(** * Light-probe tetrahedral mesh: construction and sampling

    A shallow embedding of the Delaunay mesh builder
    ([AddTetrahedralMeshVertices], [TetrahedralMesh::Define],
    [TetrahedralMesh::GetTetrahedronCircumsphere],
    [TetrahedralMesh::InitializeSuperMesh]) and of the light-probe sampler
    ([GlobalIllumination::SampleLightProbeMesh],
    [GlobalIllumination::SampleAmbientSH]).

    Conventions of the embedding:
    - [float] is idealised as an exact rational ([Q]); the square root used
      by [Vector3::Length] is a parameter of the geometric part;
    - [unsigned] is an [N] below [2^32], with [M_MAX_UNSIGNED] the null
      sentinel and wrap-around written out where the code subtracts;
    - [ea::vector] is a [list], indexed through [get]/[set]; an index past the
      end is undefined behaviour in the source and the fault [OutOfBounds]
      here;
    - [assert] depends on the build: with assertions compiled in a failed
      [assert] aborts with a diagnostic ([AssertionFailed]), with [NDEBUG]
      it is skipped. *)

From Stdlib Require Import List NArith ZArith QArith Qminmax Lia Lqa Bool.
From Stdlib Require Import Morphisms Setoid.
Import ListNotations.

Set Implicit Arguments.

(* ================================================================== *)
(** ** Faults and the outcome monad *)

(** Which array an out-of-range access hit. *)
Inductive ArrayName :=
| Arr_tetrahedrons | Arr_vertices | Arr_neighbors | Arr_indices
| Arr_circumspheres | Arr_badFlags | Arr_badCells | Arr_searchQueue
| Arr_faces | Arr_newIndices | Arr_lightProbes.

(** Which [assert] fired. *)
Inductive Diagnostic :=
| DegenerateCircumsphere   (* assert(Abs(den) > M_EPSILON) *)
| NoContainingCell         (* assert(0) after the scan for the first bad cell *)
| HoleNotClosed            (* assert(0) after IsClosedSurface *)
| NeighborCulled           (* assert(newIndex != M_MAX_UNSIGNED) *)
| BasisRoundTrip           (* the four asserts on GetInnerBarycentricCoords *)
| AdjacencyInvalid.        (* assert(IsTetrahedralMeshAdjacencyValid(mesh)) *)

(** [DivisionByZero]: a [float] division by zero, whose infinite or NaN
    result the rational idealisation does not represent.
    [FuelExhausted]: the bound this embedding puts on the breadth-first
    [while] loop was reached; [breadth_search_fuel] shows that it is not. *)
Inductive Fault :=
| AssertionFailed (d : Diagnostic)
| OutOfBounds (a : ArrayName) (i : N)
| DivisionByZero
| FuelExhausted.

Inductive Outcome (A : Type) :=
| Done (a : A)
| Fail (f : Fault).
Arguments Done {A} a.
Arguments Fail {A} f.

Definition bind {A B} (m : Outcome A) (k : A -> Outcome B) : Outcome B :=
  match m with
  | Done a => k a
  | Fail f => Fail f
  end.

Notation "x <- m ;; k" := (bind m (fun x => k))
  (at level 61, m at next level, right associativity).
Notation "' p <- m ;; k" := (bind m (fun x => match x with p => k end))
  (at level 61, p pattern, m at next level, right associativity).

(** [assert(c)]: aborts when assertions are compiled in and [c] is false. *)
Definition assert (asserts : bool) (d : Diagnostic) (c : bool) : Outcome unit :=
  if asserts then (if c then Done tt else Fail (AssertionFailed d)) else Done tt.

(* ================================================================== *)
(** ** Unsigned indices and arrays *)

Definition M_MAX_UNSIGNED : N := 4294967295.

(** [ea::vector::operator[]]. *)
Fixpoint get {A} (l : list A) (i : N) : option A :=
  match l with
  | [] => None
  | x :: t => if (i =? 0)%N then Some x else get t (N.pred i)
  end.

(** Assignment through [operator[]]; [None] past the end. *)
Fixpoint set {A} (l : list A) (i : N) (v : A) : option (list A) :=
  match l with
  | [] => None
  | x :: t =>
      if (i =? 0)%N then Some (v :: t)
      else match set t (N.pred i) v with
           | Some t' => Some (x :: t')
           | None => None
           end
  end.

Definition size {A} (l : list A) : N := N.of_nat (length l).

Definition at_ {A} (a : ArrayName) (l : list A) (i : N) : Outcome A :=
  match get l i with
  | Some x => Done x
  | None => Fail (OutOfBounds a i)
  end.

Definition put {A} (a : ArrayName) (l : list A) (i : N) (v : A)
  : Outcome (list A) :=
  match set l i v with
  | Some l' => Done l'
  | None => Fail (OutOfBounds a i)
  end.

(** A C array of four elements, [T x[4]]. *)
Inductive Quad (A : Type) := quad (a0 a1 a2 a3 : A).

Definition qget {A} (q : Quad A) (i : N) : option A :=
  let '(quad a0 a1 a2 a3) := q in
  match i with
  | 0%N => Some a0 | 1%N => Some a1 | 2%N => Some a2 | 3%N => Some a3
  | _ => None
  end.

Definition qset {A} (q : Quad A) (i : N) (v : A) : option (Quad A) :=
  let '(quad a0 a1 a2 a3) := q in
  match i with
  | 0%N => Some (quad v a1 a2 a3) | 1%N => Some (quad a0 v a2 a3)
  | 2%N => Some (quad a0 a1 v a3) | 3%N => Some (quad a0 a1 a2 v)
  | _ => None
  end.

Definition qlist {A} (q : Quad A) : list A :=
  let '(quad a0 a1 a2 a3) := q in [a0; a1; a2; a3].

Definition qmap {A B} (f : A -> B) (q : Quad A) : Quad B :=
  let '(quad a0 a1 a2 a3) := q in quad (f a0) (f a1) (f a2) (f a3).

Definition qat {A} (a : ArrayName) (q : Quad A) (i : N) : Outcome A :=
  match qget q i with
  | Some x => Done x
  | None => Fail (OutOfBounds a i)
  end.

WORK REQUEST. After reading the data, retype all of it exactly as it reads.

WRITTEN RESPONSE.
(** * Light-probe tetrahedral mesh: construction and sampling

    A shallow embedding of the Delaunay mesh builder
    ([AddTetrahedralMeshVertices], [TetrahedralMesh::Define],
    [TetrahedralMesh::GetTetrahedronCircumsphere],
    [TetrahedralMesh::InitializeSuperMesh]) and of the light-probe sampler
    ([GlobalIllumination::SampleLightProbeMesh],
    [GlobalIllumination::SampleAmbientSH]).

    Conventions of the embedding:
    - [float] is idealised as an exact rational ([Q]); the square root used
      by [Vector3::Length] is a parameter of the geometric part;
    - [unsigned] is an [N] below [2^32], with [M_MAX_UNSIGNED] the null
      sentinel and wrap-around written out where the code subtracts;
    - [ea::vector] is a [list], indexed through [get]/[set]; an index past the
      end is undefined behaviour in the source and the fault [OutOfBounds]
      here;
    - [assert] depends on the build: with assertions compiled in a failed
      [assert] aborts with a diagnostic ([AssertionFailed]), with [NDEBUG]
      it is skipped. *)

From Stdlib Require Import List NArith ZArith QArith Qminmax Lia Lqa Bool.
From Stdlib Require Import Morphisms Setoid.
Import ListNotations.

Set Implicit Arguments.

(* ================================================================== *)
(** ** Faults and the outcome monad *)

(** Which array an out-of-range access hit. *)
Inductive ArrayName :=
| Arr_tetrahedrons | Arr_vertices | Arr_neighbors | Arr_indices
| Arr_circumspheres | Arr_badFlags | Arr_badCells | Arr_searchQueue
| Arr_faces | Arr_newIndices | Arr_lightProbes.

(** Which [assert] fired. *)
Inductive Diagnostic :=
| DegenerateCircumsphere   (* assert(Abs(den) > M_EPSILON) *)
| NoContainingCell         (* assert(0) after the scan for the first bad cell *)
| HoleNotClosed            (* assert(0) after IsClosedSurface *)
| NeighborCulled           (* assert(newIndex != M_MAX_UNSIGNED) *)
| BasisRoundTrip           (* the four asserts on GetInnerBarycentricCoords *)
| AdjacencyInvalid.        (* assert(IsTetrahedralMeshAdjacencyValid(mesh)) *)

(** [DivisionByZero]: a [float] division by zero, whose infinite or NaN
    result the rational idealisation does not represent.
    [FuelExhausted]: the bound this embedding puts on the breadth-first
    [while] loop was reached; [breadth_search_fuel] shows that it is not. *)
Inductive Fault :=
| AssertionFailed (d : Diagnostic)
| OutOfBounds (a : ArrayName) (i : N)
| DivisionByZero
| FuelExhausted.

Inductive Outcome (A : Type) :=
| Done (a : A)
| Fail (f : Fault).
Arguments Done {A} a.
Arguments Fail {A} f.

Definition bind {A B} (m : Outcome A) (k : A -> Outcome B) : Outcome B :=
  match m with
  | Done a => k a
  | Fail f => Fail f
  end.

Notation "x <- m ;; k" := (bind m (fun x => k))
  (at level 61, m at next level, right associativity).
Notation "' p <- m ;; k" := (bind m (fun x => match x with p => k end))
  (at level 61, p pattern, m at next level, right associativity).

(** [assert(c)]: aborts when assertions are compiled in and [c] is false. *)
Definition assert (asserts : bool) (d : Diagnostic) (c : bool) : Outcome unit :=
  if asserts then (if c then Done tt else Fail (AssertionFailed d)) else Done tt.

(* ================================================================== *)
(** ** Unsigned indices and arrays *)

Definition M_MAX_UNSIGNED : N := 4294967295.

(** [ea::vector::operator[]]. *)
Fixpoint get {A} (l : list A) (i : N) : option A :=
  match l with
  | [] => None
  | x :: t => if (i =? 0)%N then Some x else get t (N.pred i)
  end.

(** Assignment through [operator[]]; [None] past the end. *)
Fixpoint set {A} (l : list A) (i : N) (v : A) : option (list A) :=
  match l with
  | [] => None
  | x :: t =>
      if (i =? 0)%N then Some (v :: t)
      else match set t (N.pred i) v with
           | Some t' => Some (x :: t')
           | None => None
           end
  end.

Definition size {A} (l : list A) : N := N.of_nat (length l).

Definition at_ {A} (a : ArrayName) (l : list A) (i : N) : Outcome A :=
  match get l i with
  | Some x => Done x
  | None => Fail (OutOfBounds a i)
  end.

Definition put {A} (a : ArrayName) (l : list A) (i : N) (v : A)
  : Outcome (list A) :=
  match set l i v with
  | Some l' => Done l'
  | None => Fail (OutOfBounds a i)
  end.

(** A C array of four elements, [T x[4]]. *)
Inductive Quad (A : Type) := quad (a0 a1 a2 a3 : A).

Definition qget {A} (q : Quad A) (i : N) : option A :=
  let '(quad a0 a1 a2 a3) := q in
  match i with
  | 0%N => Some a0 | 1%N => Some a1 | 2%N => Some a2 | 3%N => Some a3
  | _ => None
  end.

Definition qset {A} (q : Quad A) (i : N) (v : A) : option (Quad A) :=
  let '(quad a0 a1 a2 a3) := q in
  match i with
  | 0%N => Some (quad v a1 a2 a3) | 1%N => Some (quad a0 v a2 a3)
  | 2%N => Some (quad a0 a1 v a3) | 3%N => Some (quad a0 a1 a2 v)
  | _ => None
  end.

Definition qlist {A} (q : Quad A) : list A :=
  let '(quad a0 a1 a2 a3) := q in [a0; a1; a2; a3].

Definition qmap {A B} (f : A -> B) (q : Quad A) : Quad B :=
  let '(quad a0 a1 a2 a3) := q in quad (f a0) (f a1) (f a2) (f a3).

Definition qat {A} (a : ArrayName) (q : Quad A) (i : N) : Outcome A :=
  match qget q i with
  | Some x => Done x
  | None => Fail (OutOfBounds a i)
  end.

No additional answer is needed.